*The task*.
Print every line below without adding or leaving out a single word.

*Records for processing*.
Lemma removelast_length l : length (removelast l) = pred (length l).
Proof.
  induction l as [|x [|y l] IH]; simpl in *; try reflexivity.
  rewrite IH; reflexivity.
Qed.

(** [gh.pop()] on a list of [S n] elements keeps the first [n]. *)
Lemma removelast_take l : removelast l = take (pred (length l)) l.
Proof. apply removelast_firstn_len. Qed.

Lemma take_removelast n l :
  n < length l -> take n (removelast l) = take n l.
Proof. apply firstn_removelast. Qed.

Lemma removelast_take_S n l :
  n < length l -> removelast (take (S n) l) = take n l.
Proof. apply removelast_firstn. Qed.

Lemma Forall_list_filter (P : A -> Prop) (f : A -> bool) l :
  Forall P l -> Forall P (List.filter f l).
Proof.
  induction 1 as [|x l Hx Hl IH]; simpl; [constructor|].
  destruct (f x); auto.
Qed.

Lemma Forall_list_filter_true (f : A -> bool) l :
  Forall (fun x => f x = true) (List.filter f l).
Proof.
  induction l as [|x l IH]; simpl; [constructor|].
  destruct (f x) eqn:E; auto.
Qed.

Lemma NoDup_fmap_filter {B : Type} (g : A -> B) (f : A -> bool) l :
  NoDup (g <$> l) -> NoDup (g <$> List.filter f l).
Proof.
  induction l as [|x l IH]; simpl; [auto|].
  rewrite NoDup_cons. intros [Hx Hl].
  destruct (f x); simpl; auto.
  rewrite NoDup_cons; split; auto.
  intros (y & Ey & Hy)%list_elem_of_fmap; apply Hx.
  apply list_elem_of_fmap; exists y; split; [done|].
  apply list_elem_of_In, filter_In in Hy as [Hy _].
  by apply list_elem_of_In.
Qed.

Lemma StronglySorted_mono (R1 R2 : relation A) l :
  (forall x y, R1 x y -> R2 x y) -> StronglySorted R1 l -> StronglySorted R2 l.
Proof.
  intros HR. induction 1 as [|x l Hl IH Hx]; constructor; [done|].
  eapply Forall_impl; [exact Hx | auto].
Qed.

Lemma StronglySorted_True l : StronglySorted (fun _ _ : A => True) l.
Proof. induction l; constructor; [done|]. by apply Forall_true. Qed.

Lemma StronglySorted_list_filter (R : relation A) (f : A -> bool) l :
  StronglySorted R l -> StronglySorted R (List.filter f l).
Proof.
  induction 1 as [|x l Hl IH Hx]; simpl; [constructor|].
  destruct (f x); [|done]. constructor; [done|].
  by apply Forall_list_filter.
Qed.

Lemma NoDup_fmap_snoc {B : Type} (f : A -> B) l x :
  NoDup (f <$> l) -> f x ∉ f <$> l -> NoDup (f <$> (l ++ [x])).
Proof.
  intros Hl Hx. rewrite fmap_app. apply NoDup_app. split; [done|].
  split; [|apply NoDup_singleton].
  intros y Hy [->|[]%elem_of_nil]%elem_of_cons. done.
Qed.

(** Where the values of [f] are distinct, [f] is injective on the list. *)
Lemma NoDup_fmap_eq {B : Type} (f : A -> B) l x y :
  NoDup (f <$> l) -> x ∈ l -> y ∈ l -> f x = f y -> x = y.
Proof.
  induction l as [|z l IH]; simpl; [by intros _ ?%elem_of_nil|].
  rewrite NoDup_cons. intros [Hz Hl] [->|Hx]%elem_of_cons [->|Hy]%elem_of_cons E;
    [done | | | by apply IH].
  - destruct Hz. rewrite E. by apply list_elem_of_fmap_2.
  - destruct Hz. rewrite <- E. by apply list_elem_of_fmap_2.
Qed.

Lemma find_app_None (f : A -> bool) l k :
  List.find f l = None -> List.find f (l ++ k) = List.find f k.
Proof.
  induction l as [|x l IH]; simpl; [done|]. by destruct (f x).
Qed.

Lemma Forall_snoc (P : A -> Prop) l x :
  Forall P l -> P x -> Forall P (l ++ [x]).
Proof. intros Hl Hx. apply Forall_app. by repeat constructor. Qed.
End Lists.

Lemma StronglySorted_lt_NoDup (l : list Z) :
  StronglySorted Z.lt l -> NoDup l.
Proof.
  induction 1 as [|x l Hl IH Hx]; constructor; [|done].
  intros Hin. apply (proj1 (Forall_forall _ _) Hx) in Hin. lia.
Qed.

#[export] Hint Resolve Forall_list_filter Forall_list_filter_true : airq.


Lemma length_list_ascii_of_string (s : string) :
  length (String.list_ascii_of_string s) = String.length s.
Proof. induction s as [|a s IH]; simpl; [done | by rewrite IH]. Qed.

*Output for this exercise*.
Lemma removelast_length l : length (removelast l) = pred (length l).
Proof.
  induction l as [|x [|y l] IH]; simpl in *; try reflexivity.
  rewrite IH; reflexivity.
Qed.

(** [gh.pop()] on a list of [S n] elements keeps the first [n]. *)
Lemma removelast_take l : removelast l = take (pred (length l)) l.
Proof. apply removelast_firstn_len. Qed.

Lemma take_removelast n l :
  n < length l -> take n (removelast l) = take n l.
Proof. apply firstn_removelast. Qed.

Lemma removelast_take_S n l :
  n < length l -> removelast (take (S n) l) = take n l.
Proof. apply removelast_firstn. Qed.

Lemma Forall_list_filter (P : A -> Prop) (f : A -> bool) l :
  Forall P l -> Forall P (List.filter f l).
Proof.
  induction 1 as [|x l Hx Hl IH]; simpl; [constructor|].
  destruct (f x); auto.
Qed.

Lemma Forall_list_filter_true (f : A -> bool) l :
  Forall (fun x => f x = true) (List.filter f l).
Proof.
  induction l as [|x l IH]; simpl; [constructor|].
  destruct (f x) eqn:E; auto.
Qed.

Lemma NoDup_fmap_filter {B : Type} (g : A -> B) (f : A -> bool) l :
  NoDup (g <$> l) -> NoDup (g <$> List.filter f l).
Proof.
  induction l as [|x l IH]; simpl; [auto|].
  rewrite NoDup_cons. intros [Hx Hl].
  destruct (f x); simpl; auto.
  rewrite NoDup_cons; split; auto.
  intros (y & Ey & Hy)%list_elem_of_fmap; apply Hx.
  apply list_elem_of_fmap; exists y; split; [done|].
  apply list_elem_of_In, filter_In in Hy as [Hy _].
  by apply list_elem_of_In.
Qed.

Lemma StronglySorted_mono (R1 R2 : relation A) l :
  (forall x y, R1 x y -> R2 x y) -> StronglySorted R1 l -> StronglySorted R2 l.
Proof.
  intros HR. induction 1 as [|x l Hl IH Hx]; constructor; [done|].
  eapply Forall_impl; [exact Hx | auto].
Qed.

Lemma StronglySorted_True l : StronglySorted (fun _ _ : A => True) l.
Proof. induction l; constructor; [done|]. by apply Forall_true. Qed.

Lemma StronglySorted_list_filter (R : relation A) (f : A -> bool) l :
  StronglySorted R l -> StronglySorted R (List.filter f l).
Proof.
  induction 1 as [|x l Hl IH Hx]; simpl; [constructor|].
  destruct (f x); [|done]. constructor; [done|].
  by apply Forall_list_filter.
Qed.

Lemma NoDup_fmap_snoc {B : Type} (f : A -> B) l x :
  NoDup (f <$> l) -> f x ∉ f <$> l -> NoDup (f <$> (l ++ [x])).
Proof.
  intros Hl Hx. rewrite fmap_app. apply NoDup_app. split; [done|].
  split; [|apply NoDup_singleton].
  intros y Hy [->|[]%elem_of_nil]%elem_of_cons. done.
Qed.

(** Where the values of [f] are distinct, [f] is injective on the list. *)
Lemma NoDup_fmap_eq {B : Type} (f : A -> B) l x y :
  NoDup (f <$> l) -> x ∈ l -> y ∈ l -> f x = f y -> x = y.
Proof.
  induction l as [|z l IH]; simpl; [by intros _ ?%elem_of_nil|].
  rewrite NoDup_cons. intros [Hz Hl] [->|Hx]%elem_of_cons [->|Hy]%elem_of_cons E;
    [done | | | by apply IH].
  - destruct Hz. rewrite E. by apply list_elem_of_fmap_2.
  - destruct Hz. rewrite <- E. by apply list_elem_of_fmap_2.
Qed.

Lemma find_app_None (f : A -> bool) l k :
  List.find f l = None -> List.find f (l ++ k) = List.find f k.
Proof.
  induction l as [|x l IH]; simpl; [done|]. by destruct (f x).
Qed.

Lemma Forall_snoc (P : A -> Prop) l x :
  Forall P l -> P x -> Forall P (l ++ [x]).
Proof. intros Hl Hx. apply Forall_app. by repeat constructor. Qed.
End Lists.

Lemma StronglySorted_lt_NoDup (l : list Z) :
  StronglySorted Z.lt l -> NoDup l.
Proof.
  induction 1 as [|x l Hl IH Hx]; constructor; [|done].
  intros Hin. apply (proj1 (Forall_forall _ _) Hx) in Hin. lia.
Qed.

#[export] Hint Resolve Forall_list_filter Forall_list_filter_true : airq.


Lemma length_list_ascii_of_string (s : string) :
  length (String.list_ascii_of_string s) = String.length s.
Proof. induction s as [|a s IH]; simpl; [done | by rewrite IH]. Qed.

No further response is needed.